> _Task item_: Can you restate the lines of the entries below, word for word, from the first one through the line that includes "[erase] cuts the"?

> _Data_:
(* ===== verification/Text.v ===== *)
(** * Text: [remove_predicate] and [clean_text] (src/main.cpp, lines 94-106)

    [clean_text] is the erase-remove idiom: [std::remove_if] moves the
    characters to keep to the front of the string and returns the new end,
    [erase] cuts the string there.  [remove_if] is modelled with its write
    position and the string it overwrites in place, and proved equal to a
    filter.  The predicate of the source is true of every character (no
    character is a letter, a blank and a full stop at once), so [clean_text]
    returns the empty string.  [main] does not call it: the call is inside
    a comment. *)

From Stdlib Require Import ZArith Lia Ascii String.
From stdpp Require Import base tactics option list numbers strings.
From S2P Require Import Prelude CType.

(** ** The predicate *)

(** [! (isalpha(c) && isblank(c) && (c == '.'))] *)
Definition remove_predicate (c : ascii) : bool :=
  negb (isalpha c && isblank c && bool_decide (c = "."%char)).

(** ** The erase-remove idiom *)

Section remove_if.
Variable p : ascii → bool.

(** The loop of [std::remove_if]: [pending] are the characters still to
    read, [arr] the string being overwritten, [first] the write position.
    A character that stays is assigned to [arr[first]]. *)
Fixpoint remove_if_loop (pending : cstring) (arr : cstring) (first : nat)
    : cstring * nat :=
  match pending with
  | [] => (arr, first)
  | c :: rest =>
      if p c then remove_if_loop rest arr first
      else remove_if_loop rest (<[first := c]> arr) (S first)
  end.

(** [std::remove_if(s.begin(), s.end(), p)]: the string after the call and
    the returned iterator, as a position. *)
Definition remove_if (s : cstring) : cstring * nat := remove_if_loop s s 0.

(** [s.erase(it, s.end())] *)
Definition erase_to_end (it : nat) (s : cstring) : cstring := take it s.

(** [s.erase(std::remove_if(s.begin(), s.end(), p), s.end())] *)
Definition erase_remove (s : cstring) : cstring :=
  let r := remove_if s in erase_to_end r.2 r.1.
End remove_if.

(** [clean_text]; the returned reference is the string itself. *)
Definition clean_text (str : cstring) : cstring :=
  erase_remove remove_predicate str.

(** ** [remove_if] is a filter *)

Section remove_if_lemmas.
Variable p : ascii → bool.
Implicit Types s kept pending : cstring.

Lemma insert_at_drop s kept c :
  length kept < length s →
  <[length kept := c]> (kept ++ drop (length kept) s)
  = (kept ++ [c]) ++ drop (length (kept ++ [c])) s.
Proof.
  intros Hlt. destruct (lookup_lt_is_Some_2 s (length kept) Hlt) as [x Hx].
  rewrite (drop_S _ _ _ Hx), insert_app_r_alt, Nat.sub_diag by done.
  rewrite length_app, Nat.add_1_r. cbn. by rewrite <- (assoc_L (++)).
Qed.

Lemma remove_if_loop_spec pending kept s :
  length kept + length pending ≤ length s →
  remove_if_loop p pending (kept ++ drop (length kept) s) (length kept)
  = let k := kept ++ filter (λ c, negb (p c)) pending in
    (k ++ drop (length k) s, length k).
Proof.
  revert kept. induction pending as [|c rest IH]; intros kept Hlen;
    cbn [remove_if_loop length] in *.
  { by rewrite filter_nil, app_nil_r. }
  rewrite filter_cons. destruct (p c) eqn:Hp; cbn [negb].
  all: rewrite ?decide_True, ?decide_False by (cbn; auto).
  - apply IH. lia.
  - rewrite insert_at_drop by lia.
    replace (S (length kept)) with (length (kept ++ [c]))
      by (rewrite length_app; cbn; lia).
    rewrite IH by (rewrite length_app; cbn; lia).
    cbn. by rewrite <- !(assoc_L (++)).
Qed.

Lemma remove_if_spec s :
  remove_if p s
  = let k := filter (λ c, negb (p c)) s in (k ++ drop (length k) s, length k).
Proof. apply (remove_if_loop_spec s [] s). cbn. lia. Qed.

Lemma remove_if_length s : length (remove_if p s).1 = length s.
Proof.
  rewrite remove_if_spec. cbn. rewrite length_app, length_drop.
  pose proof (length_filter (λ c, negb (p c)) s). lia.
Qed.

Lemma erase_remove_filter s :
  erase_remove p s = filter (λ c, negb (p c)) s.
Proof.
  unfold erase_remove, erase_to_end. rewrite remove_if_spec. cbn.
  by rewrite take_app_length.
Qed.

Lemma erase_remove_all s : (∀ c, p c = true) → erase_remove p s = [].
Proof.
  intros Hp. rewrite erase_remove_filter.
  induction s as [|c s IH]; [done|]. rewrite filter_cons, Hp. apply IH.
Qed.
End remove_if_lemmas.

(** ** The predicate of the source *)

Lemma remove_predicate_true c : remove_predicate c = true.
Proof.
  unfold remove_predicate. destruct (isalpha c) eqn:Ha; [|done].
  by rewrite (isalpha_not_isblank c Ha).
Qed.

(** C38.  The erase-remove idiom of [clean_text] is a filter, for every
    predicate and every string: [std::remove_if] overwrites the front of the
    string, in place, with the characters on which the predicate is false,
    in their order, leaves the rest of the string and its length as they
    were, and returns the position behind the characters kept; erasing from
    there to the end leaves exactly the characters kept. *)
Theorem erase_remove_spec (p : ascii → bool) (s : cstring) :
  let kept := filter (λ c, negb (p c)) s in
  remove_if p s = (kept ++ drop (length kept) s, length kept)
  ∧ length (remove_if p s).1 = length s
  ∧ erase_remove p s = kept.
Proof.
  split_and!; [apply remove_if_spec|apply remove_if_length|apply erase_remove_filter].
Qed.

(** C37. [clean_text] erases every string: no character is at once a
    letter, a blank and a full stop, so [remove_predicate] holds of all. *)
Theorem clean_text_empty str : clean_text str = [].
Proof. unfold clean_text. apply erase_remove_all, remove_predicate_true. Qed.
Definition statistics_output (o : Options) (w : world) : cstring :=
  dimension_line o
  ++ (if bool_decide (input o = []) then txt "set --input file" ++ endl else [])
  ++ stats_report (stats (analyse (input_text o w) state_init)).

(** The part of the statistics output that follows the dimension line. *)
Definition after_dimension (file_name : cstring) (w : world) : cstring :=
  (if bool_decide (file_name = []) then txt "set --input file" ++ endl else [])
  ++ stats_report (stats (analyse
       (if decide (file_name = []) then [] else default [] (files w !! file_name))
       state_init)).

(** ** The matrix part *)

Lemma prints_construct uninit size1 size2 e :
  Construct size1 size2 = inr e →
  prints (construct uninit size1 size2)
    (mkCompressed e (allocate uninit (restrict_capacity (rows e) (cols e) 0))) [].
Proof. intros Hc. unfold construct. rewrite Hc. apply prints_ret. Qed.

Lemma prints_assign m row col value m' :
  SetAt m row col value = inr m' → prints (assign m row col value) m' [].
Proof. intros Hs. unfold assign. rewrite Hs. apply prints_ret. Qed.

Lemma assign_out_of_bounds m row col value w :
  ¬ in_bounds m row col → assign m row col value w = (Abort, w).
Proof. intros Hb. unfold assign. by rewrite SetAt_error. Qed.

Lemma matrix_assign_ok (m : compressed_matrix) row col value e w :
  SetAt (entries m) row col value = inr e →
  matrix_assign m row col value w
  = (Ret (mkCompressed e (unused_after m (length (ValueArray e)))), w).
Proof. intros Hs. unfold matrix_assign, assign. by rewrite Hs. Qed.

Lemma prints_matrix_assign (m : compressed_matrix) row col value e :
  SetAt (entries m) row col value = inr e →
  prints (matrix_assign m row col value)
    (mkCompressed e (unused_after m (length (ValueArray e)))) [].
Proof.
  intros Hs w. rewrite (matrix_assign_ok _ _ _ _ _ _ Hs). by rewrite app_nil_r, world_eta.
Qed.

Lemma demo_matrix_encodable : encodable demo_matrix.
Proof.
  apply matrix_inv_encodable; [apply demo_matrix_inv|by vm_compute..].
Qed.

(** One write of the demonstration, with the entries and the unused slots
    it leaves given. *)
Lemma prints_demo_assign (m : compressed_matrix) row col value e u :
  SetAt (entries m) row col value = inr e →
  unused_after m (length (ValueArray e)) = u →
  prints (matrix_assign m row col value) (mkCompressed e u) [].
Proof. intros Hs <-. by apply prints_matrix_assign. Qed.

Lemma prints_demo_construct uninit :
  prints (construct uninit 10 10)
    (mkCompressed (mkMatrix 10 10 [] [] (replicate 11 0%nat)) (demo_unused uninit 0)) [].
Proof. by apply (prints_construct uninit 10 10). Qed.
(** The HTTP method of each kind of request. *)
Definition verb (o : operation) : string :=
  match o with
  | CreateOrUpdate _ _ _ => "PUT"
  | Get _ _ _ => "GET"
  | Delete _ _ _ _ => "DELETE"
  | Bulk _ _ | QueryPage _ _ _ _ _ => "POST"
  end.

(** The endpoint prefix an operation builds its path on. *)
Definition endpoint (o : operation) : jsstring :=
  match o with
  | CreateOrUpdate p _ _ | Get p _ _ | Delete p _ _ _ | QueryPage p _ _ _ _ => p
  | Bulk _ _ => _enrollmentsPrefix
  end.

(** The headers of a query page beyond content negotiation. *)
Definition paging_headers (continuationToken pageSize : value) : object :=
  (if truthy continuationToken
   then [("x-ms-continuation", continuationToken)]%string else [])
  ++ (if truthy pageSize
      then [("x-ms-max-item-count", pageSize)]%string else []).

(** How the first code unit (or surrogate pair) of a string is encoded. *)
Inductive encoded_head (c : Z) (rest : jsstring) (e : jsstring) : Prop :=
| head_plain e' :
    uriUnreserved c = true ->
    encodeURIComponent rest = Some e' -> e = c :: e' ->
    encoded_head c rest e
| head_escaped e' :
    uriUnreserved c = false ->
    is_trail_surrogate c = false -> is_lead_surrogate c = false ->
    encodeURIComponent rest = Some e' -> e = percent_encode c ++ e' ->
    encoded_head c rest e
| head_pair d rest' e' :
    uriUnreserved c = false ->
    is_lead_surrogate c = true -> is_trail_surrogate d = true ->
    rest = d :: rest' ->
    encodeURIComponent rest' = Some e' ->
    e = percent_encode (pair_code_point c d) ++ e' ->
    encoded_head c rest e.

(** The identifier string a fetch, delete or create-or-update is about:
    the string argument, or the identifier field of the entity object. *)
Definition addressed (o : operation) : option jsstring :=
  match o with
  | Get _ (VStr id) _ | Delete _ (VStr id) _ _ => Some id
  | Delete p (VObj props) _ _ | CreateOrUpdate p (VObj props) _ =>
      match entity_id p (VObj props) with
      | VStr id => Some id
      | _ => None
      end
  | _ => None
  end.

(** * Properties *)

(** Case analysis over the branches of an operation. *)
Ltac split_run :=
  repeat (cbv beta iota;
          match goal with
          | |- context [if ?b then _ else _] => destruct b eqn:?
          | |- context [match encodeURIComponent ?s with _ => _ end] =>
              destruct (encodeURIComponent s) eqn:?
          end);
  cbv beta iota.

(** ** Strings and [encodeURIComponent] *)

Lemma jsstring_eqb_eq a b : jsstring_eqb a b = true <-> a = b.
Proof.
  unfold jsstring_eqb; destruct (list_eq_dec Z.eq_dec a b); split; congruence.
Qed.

> _Task result_:
(* ===== verification/Text.v ===== *)
(** * Text: [remove_predicate] and [clean_text] (src/main.cpp, lines 94-106)

    [clean_text] is the erase-remove idiom: [std::remove_if] moves the
    characters to keep to the front of the string and returns the new end,
    [erase] cuts the string there.  [remove_if] is modelled with its write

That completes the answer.